“Take the kids to the other side of the car, and keep your eyes peeled.”
I drew my Glock and started picking my way through the trees toward the moans.
I could smell them before I saw them. The stench was overpowering, and it was all I could do to avoid gagging and giving away my presence. I stalked forward a ways, crouched down and snuck further into the brush. Another twenty feet or so in, I saw three deaders milling about in a clearing. One was a middle-aged man in cowboy boots and a wife beater. The other two were kids.
Damn it. I could shoot the old guy without hesitation, but could I shoot these two kids? The first one couldn’t have been much older than six, and he was wearing a Spongebob shirt, faded blue jeans, and a pair of Chuck Taylors. The second was a girl who was roughly ten years old, wearing bobby socks, scuffed patent leather oxfords, and a worn but serviceable light blue Sunday dress. Her pale blonde hair draped across her face as she jostled past her brother, gnashing her teeth as blood dribbled down her chin.

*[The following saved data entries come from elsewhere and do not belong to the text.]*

Definition loadTelemetryConfig (env : environ) : result config_error TelemetryConfig :=
  let? sampleRatio := env_parse ParseFloat env "OTEL_TRACE_SAMPLE_RATIO" "1.0" in
  let? maxBlockAge := env_parse ParseDuration env "NVNM_READINESS_MAX_BLOCK_AGE" "5m" in
  Ok (mkTelemetry (Getenv env "OTEL_EXPORTER_OTLP_ENDPOINT") (envOrDefault env "OTEL_SERVICE_NAME" "nvnm-mcp-server")
        (envOrDefault env "METRICS_ADDR" ":9090") sampleRatio maxBlockAge).

Definition loadResilienceConfig (env : environ) : result config_error ResilienceConfig :=
  let? retries := env_parse Atoi env "RPC_MAX_RETRIES" "3" in
  let? initialBackoff := env_parse ParseDuration env "RPC_INITIAL_BACKOFF" "500ms" in
  let? maxBackoff := env_parse ParseDuration env "RPC_MAX_BACKOFF" "10s" in
  let? rateLimit := env_parse ParseFloat env "RPC_RATE_LIMIT" "100" in
  let? rateBurst := env_parse Atoi env "RPC_RATE_BURST" "20" in
  let? threshold := env_parse (ParseUint 32) env "CIRCUIT_BREAKER_THRESHOLD" "5" in
  let? timeout := env_parse ParseDuration env "CIRCUIT_BREAKER_TIMEOUT" "30s" in
  Ok (mkResilience retries initialBackoff maxBackoff rateLimit rateBurst threshold timeout).

Definition loadMCPRateConfig (env : environ) : result config_error MCPRateConfig :=
  let? rateLimit := env_parse ParseFloat env "MCP_RATE_LIMIT" "60" in
  let? rateBurst := env_parse Atoi env "MCP_RATE_BURST" "10" in
  Ok (mkMCPRate rateLimit rateBurst).

(** One retention window: unset means zero, and zero means for ever. *)
Definition retention_window (env : environ) (key : string) : result config_error Z :=
  let raw := envOrDefault env key "" in
  if raw =s "" then Ok 0
  else let? d := rmap_err (CfgParse key raw) (ParseDuration raw) in
       if d <? 0 then Err (CfgErr ErrRetentionNegative) else Ok d.

Definition Enabled (r : RetentionConfig) : bool :=
  (0 <? WriteAudit r) || (0 <? WriteAuditGrantRole r) || (0 <? SignerQuota r) ||
  (0 <? SignerBlacklist r) || (0 <? AdminAudit r).

Definition retention_validate (r : RetentionConfig) : option config_error :=
  if negb (Enabled r) then None
  else if PurgeInterval r <=? 0 then Some (CfgErr ErrRetentionIntervalInvalid)
  else if (0 <? WriteAuditGrantRole r) && ((WriteAudit r =? 0) || (WriteAuditGrantRole r <? WriteAudit r))
  then Some (CfgErr ErrRetentionGrantRoleShorter)
  else None.

Definition loadRetentionConfig (env : environ) : result config_error RetentionConfig :=
  let? writeAudit := retention_window env "MCP_WRITE_AUDIT_RETENTION" in
  let? grantRole := retention_window env "MCP_WRITE_AUDIT_GRANT_ROLE_RETENTION" in
  let? quota := retention_window env "MCP_SIGNER_QUOTA_RETENTION" in
  let? blacklist := retention_window env "MCP_SIGNER_BLACKLIST_RETENTION" in
  let? admin := retention_window env "MCP_ADMIN_AUDIT_RETENTION" in
  let? interval := env_parse ParseDuration env "MCP_RETENTION_PURGE_INTERVAL" "1h" in
  let r := mkRetention writeAudit grantRole quota blacklist admin interval in
  match retention_validate r with Some e => Err e | None => Ok r end.

(** The four knobs of the signer gates. *)
Definition loadSignerQuotaConfig (env : environ) : result config_error (Z * Z * bool * bool) :=
  let? rate := env_parse Atoi env "MCP_SIGNER_WRITE_RATE" "500" in
  let? window := env_parse ParseDuration env "MCP_SIGNER_WRITE_WINDOW" "24h" in
  let? quotaFailOpen := envBool env "MCP_SIGNER_QUOTA_FAIL_OPEN" false in
  let? blacklistFailOpen := envBool env "MCP_SIGNER_BLACKLIST_FAIL_OPEN" false in
  Ok (rate, window, quotaFailOpen, blacklistFailOpen).

Definition loadKeylessConfig (env : environ) : result config_error KeylessConfig :=
  let? reads := envBool env "MCP_KEYLESS_READS" false in
  let? writes := envBool env "MCP_KEYLESS_WRITES" false in
  let? allowAny := envBool env "MCP_RELAY_ALLOW_ANY" false in
  let? anonLimit := env_parse ParseFloat env "MCP_ANON_RATE_LIMIT" "5" in
  let? anonBurst := env_parse Atoi env "MCP_ANON_RATE_BURST" "5" in
  let? signer := loadSignerQuotaConfig env in
  let? retention := loadRetentionConfig env in
  let '(rate, window, quotaFailOpen, blacklistFailOpen) := signer in
  Ok (mkKeyless reads writes (Getenv env "MCP_KEYLESS_PG_DSN") allowAny anonLimit anonBurst
        rate window quotaFailOpen blacklistFailOpen retention).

I looked past them and saw the source of the blood. Not ten feet beyond, an overweight middle-aged woman was sprawled face down on the ground, her guts and intestines fanned out around her. There was a shotgun and a scattering of shells on the ground beside where she had fallen, and I could see that the back of her head had been blown clean away. The girl noticed me and lunged, but she stumbled and fell. I noticed then that she had a sturdy length of climbing rope around her leg, as did the boy and the man. They were all leashed to the trees that surrounded a primitive campsite, which appeared to have been hastily assembled in the clearing before me.
It didn’t take long to deduce what had happened. One of the kids had probably gotten infected and turned, so the parents tied them up in the hopes that they’d get better. Then, someone else had gotten bit, maybe trying to care for the first one who had turned. Finally, another family member had gotten infected, and mom had been the last one left. Maybe she just couldn’t take it, or perhaps she had sacrificed herself to feed her kids. Either way, it was tragic as hell.

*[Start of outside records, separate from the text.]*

(** Trailing zeros weigh nothing. *)
Lemma trim_zeros_value s : all_digits s = true →
  let t := trim_right_by (Ascii.eqb "0") s in
  all_digits t = true ∧ (String.length t ≤ String.length s)%nat ∧
  atoi t * 10 ^ (Z.of_nat (String.length s) - Z.of_nat (String.length t)) = atoi s.
Proof.
  induction s as [|c s IH]; intros Hs; [done|]. unfold all_digits in Hs.
  cbn [String.list_ascii_of_string forallb] in Hs. bool_to_prop. destruct (IH H0) as (I1 & I2 & I3).
  cbn [trim_right_by]. set (t := trim_right_by _ s) in *.
  rewrite (atoi_cons c s). destruct t as [|d t'] eqn:Et.
  - change (atoi "") with 0 in I3. destruct (Ascii.eqb "0" c) eqn:E0.
    + apply Ascii.eqb_eq in E0 as <-. cbv zeta. change (atoi "") with 0. change (default 0 (digit "0")) with 0.
      split_and!; [done|simpl; lia|lia].
    + cbv zeta. split_and!; [unfold all_digits; simpl; by rewrite H|simpl; lia|].
      rewrite (atoi_cons c ""). cbn [String.length]. change (atoi "") with 0.
      rewrite <- I3. rewrite Z.pow_0_r. replace (Z.of_nat (S _) - Z.of_nat 1) with (Z.of_nat (String.length s)) by lia. ring.
  - cbv zeta. split_and!; [|cbn [String.length] in *; lia|].
    + unfold all_digits in *. cbn [String.list_ascii_of_string forallb] in *. by rewrite H.
    + rewrite (atoi_cons c (String d t')). rewrite <- I3.
      replace (Z.of_nat (String.length (String c s)) - Z.of_nat (String.length (String c (String d t'))))
        with (Z.of_nat (String.length s) - Z.of_nat (String.length (String d t'))) by (cbn [String.length]; lia).
      replace (Z.of_nat (String.length s)) with
        (Z.of_nat (String.length (String d t')) + (Z.of_nat (String.length s) - Z.of_nat (String.length (String d t')))) at 2 by lia.
      rewrite Z.pow_add_r by lia. ring.
Qed.

Lemma fraction_field_text ns t : 0 ≤ ns < 1000000000 →
  fraction_field (nano_text ns +:+ String " " t) = (ns, String " " t).
Proof.
  intros Hn. destruct (digits_facts 9 ns Hn) as (A & D & L). unfold nano_text.
  destruct (trim_zeros_value _ D) as (T1 & T2 & T3). rewrite A, L in T3. rewrite L in T2.
  set (ds := trim_right_by _ _) in *. destruct (ds =s "") eqn:E; bool_to_prop.
  - rewrite E in T3. change (atoi "") with 0 in T3. rewrite Z.mul_0_l in T3. by subst ns.
  - change (("." +:+ ds) +:+ String " " t) with (String "." (ds +:+ String " " t)). cbn [fraction_field].
    change (Ascii.eqb "." "." || Ascii.eqb "." ",") with true. cbv iota.
    rewrite span_digits_app by done. cbv iota beta.
    destruct (ds =s "") eqn:E'; [bool_to_prop; done|].
    assert (str_take 9 ds = ds) as ->.
    { clear -T2. revert T2. generalize 9%nat. induction ds as [|c ds IH]; intros [|n] Hn; simpl in *; try done; try lia.
      f_equal. apply IH. lia. }
    unfold slen. change (Z.of_nat 9) with 9 in T3. by rewrite T3.
Qed.

(** A time of day, as seconds of the day. *)
Definition clock (h mi s : Z) : Z := h * 3600 + mi * 60 + s.

(** The chain's rendering of a UTC time, field by field. *)
Lemma texts_of_fields y m d h mi s ns :
  1 ≤ m ≤ 12 → 1 ≤ d ≤ daysIn m y → 0 ≤ h < 24 → 0 ≤ mi < 60 → 0 ≤ s < 60 →
  let t := mkInstant (days_of_civil y m d * 86400 + clock h mi s) ns in
  date_text t = year_text y +:+ "-" +:+ digits 2 m +:+ "-" +:+ digits 2 d ∧
  clock_text t = digits 2 h +:+ ":" +:+ digits 2 mi +:+ ":" +:+ digits 2 s +:+ nano_text ns.
Proof.
  intros Hm Hd Hh Hmi Hs t. unfold date_text, clock_text, t, clock. cbn [in_sec in_nsec].
  assert ((days_of_civil y m d * 86400 + (h * 3600 + mi * 60 + s)) / 86400 = days_of_civil y m d) as ->
    by (Z.to_euclidean_division_equations; lia).
  rewrite civil_roundtrip by done. split; [done|].
  assert ((days_of_civil y m d * 86400 + (h * 3600 + mi * 60 + s)) mod 86400 = h * 3600 + mi * 60 + s) as ->
    by (Z.to_euclidean_division_equations; lia).
  replace ((h * 3600 + mi * 60 + s) / 3600) with h by (Z.to_euclidean_division_equations; lia).
  replace ((h * 3600 + mi * 60 + s) / 60 mod 60) with mi by (Z.to_euclidean_division_equations; lia).
  by replace ((h * 3600 + mi * 60 + s) mod 60) with s by (Z.to_euclidean_division_equations; lia).
Qed.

I didn’t have the heart to kill them, so I snuck back through the trees to where I’d left Dan and his family. I holstered my Glock before I walked over to them, and gave Dan and his wife a stern warning with my eyes that said, Don’t go back there. Dan’s wife nodded once, and then she told the kids to find something for the dog to eat.
I motioned Dan and his wife over to the cab of my truck and spoke so the kids wouldn’t hear. “Don’t ask me what I saw back there, because you don’t want to know. Now, are you two armed?”
Dan spoke up first. “No, we don’t believe in violence.” His wife remained silent, and watched me carefully. I reached inside the glove box and pulled out the revolver and the box of shells I’d gotten from the truck driver the day before, then I turned and offered them to the couple. Dan raised his hands in the air and backed away a half-step. “Oh, we don’t believe in guns. Please, put that away before the kids see it.”
His wife, on the other hand, grabbed the pistol out of my hands, snapped the cylinder open to see if it was loaded, checked the bore, and then dumped the rounds out in her hand. She spun the cylinder and snapped it back in, then aimed off into the distance and dry fired it once to see how it functioned. And for the first time since I’d arrived, her husband stood speechless while she calmly and expertly reloaded the pistol.
Sarah turned to him and frowned. “Oh Dan, don’t look so surprised. I grew up around guns, and quite frankly the kids are going to be around them a lot in the coming weeks after we get to my parent’s place. You might not want them in our house, but we can’t afford the luxury of pacifism anymore, not with everything that’s been going on.”
Dan stood there for a moment, stunned.